:: Exercise directions ::
How many lines in the entries below include the word "stream"? Respond with the number only.

:: Input data ::
Lemma cb_vcpu_mem_access_frame_witness :
  cb_vcpu_mem_access (host := flat_host) true 0 tt 4096 demo_capturing
  = Some (after [demo_access true 4096] demo_capturing) /\
  plugin_outs (after [demo_access true 4096] demo_capturing)
  = plugin_outs demo_capturing.
Proof.
  split; [reflexivity|].
  exact (proj1 (proj2 (proj2
    (cb_vcpu_mem_access_frame (host := flat_host) true 0 tt 4096 demo_capturing
       (after [demo_access true 4096] demo_capturing) eq_refl)))).
Defined.

(** ** The dump file under any write outcomes *)

Section TraceMore.
Context {host : Host}.


(** A run from a state with a usable sink goes through whatever the write
    outcomes; the stream stays usable on the same path, the counter grows by
    the number of records attempted, and nothing is printed on [stderr]. *)
Lemma run_counts_any (evs : list event) : forall (w : world) (f : FILE),
  dump_file (plugin_state w) = Some f ->
  f_open f = true ->
  0 <= trans_captured (plugin_state w) < 2 ^ 64 ->
  exists w' f',
    run evs w = Some w' /\
    dump_file (plugin_state w') = Some f' /\
    f_open f' = true /\
    f_path f' = f_path f /\
    trans_captured (plugin_state w') =
      wrap64 (trans_captured (plugin_state w)
              + Z.of_nat (length (expected_trace evs
                                    (is_capturing (plugin_state w))))) /\
    stderr_outs w' = stderr_outs w.
Proof.
  induction evs as [|e evs IH]; intros w f Hf Ho Hn.
  - exists w, f. cbn [run expected_trace length].
    rewrite Z.add_0_r, wrap64_small by assumption.
    now repeat split.
  - cbn [run].
    destruct e as [id i | id tb | i | ok i info vaddr];
      cbn [dispatch expected_trace].
    + cbn [cb_vcpu_init bind]. now apply IH.
    + rewrite cb_vcpu_tb_trans_hooks. cbn [bind].
      match goal with
      | |- exists _ _, run _ ?w1 = _ /\ _ => apply (IH w1 f)
      end; assumption.
    + rewrite cb_vcpu_magic_insn_exec_eq. cbn [bind].
      match goal with
      | |- exists _ _, run _ ?w1 = _ /\ _ => apply (IH w1 f)
      end; cbn [plugin_state dump_file trans_captured]; assumption.
    + destruct (is_capturing (plugin_state w)) eqn:Hc;
        [destruct (memory_backed info vaddr) as [a|] eqn:Hm|].
      * destruct (cb_vcpu_mem_access_attempt ok i info vaddr a w f
                    Hc Hm Hf Ho) as (f1 & Hw & Ho1 & Hpath & _).
        rewrite Hw. cbn [bind].
        match type of Hw with
        | _ = Some ?w1 =>
            destruct (IH w1 f1 eq_refl Ho1 (wrap64_range _))
              as (w' & f' & Hrun & Hf' & Ho' & Hpath' & Hn' & He')
        end.
        cbn [set_plugin_state plugin_state is_capturing trans_captured
             stderr_outs] in *.
        exists w', f'. repeat split; try assumption; try congruence.
        rewrite Hn'. cbn [length]. apply wrap64_succ_add.
      * rewrite cb_vcpu_mem_access_skip by (now right). cbn [bind].
        pose proof (IH w f Hf Ho Hn) as IHw. rewrite Hc in IHw. exact IHw.
      * rewrite cb_vcpu_mem_access_skip by (now left). cbn [bind].
        pose proof (IH w f Hf Ho Hn) as IHw. rewrite Hc in IHw. exact IHw.
Qed.



End TraceMore.



(** ** Reading the trace back, and the finalizer under failures *)


Section FinalizerMore.
Context {host : Host}.




(** X8.  The finalizer may run once.  After it has run, the stream is
    closed: running it again is undefined, and so is any access that would
    be recorded (capture on, memory-backed); an access made while idle still
    returns. *)
Theorem cb_plugin_exit_once (seek_ok write_ok seek_ok' write_ok' : bool)
    (id id' : Z) (w1 w2 : world) :
  cb_plugin_exit seek_ok write_ok id w1 = Some w2 ->
  cb_plugin_exit seek_ok' write_ok' id' w2 = None /\
  (forall ok i info vaddr a,
     is_capturing (plugin_state w2) = true ->
     memory_backed info vaddr = Some a ->
     cb_vcpu_mem_access ok i info vaddr w2 = None) /\
  (forall ok i info vaddr,
     is_capturing (plugin_state w2) = false ->
     cb_vcpu_mem_access ok i info vaddr w2 = Some w2).
Proof.
  intros H. unfold cb_plugin_exit in H.
  destruct (fseek seek_ok (dump_file (plugin_state w1)) 0) as [[r1 f1]|];
    cbn [bind] in H; [|discriminate].
  destruct (fwrite write_ok _ (Some f1)) as [[r2 f2]|]; cbn [bind] in H;
    [|discriminate].
  unfold fclose in H. cbn [bind] in H.
  destruct (f_open f2); [|discriminate]. injection H as <-.
  split; [reflexivity|]. split.
  - intros ok i info vaddr a Hc Hm.
    unfold cb_vcpu_mem_access, memory_backed in *. rewrite Hc. cbn [negb].
    destruct (qemu_plugin_get_hwaddr info vaddr) as [hw|]; [|discriminate].
    destruct (qemu_plugin_hwaddr_is_io hw); [discriminate | reflexivity].
  - intros ok i info vaddr Hc. apply cb_vcpu_mem_access_skip. now left.
Qed.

:: Output for this task ::
2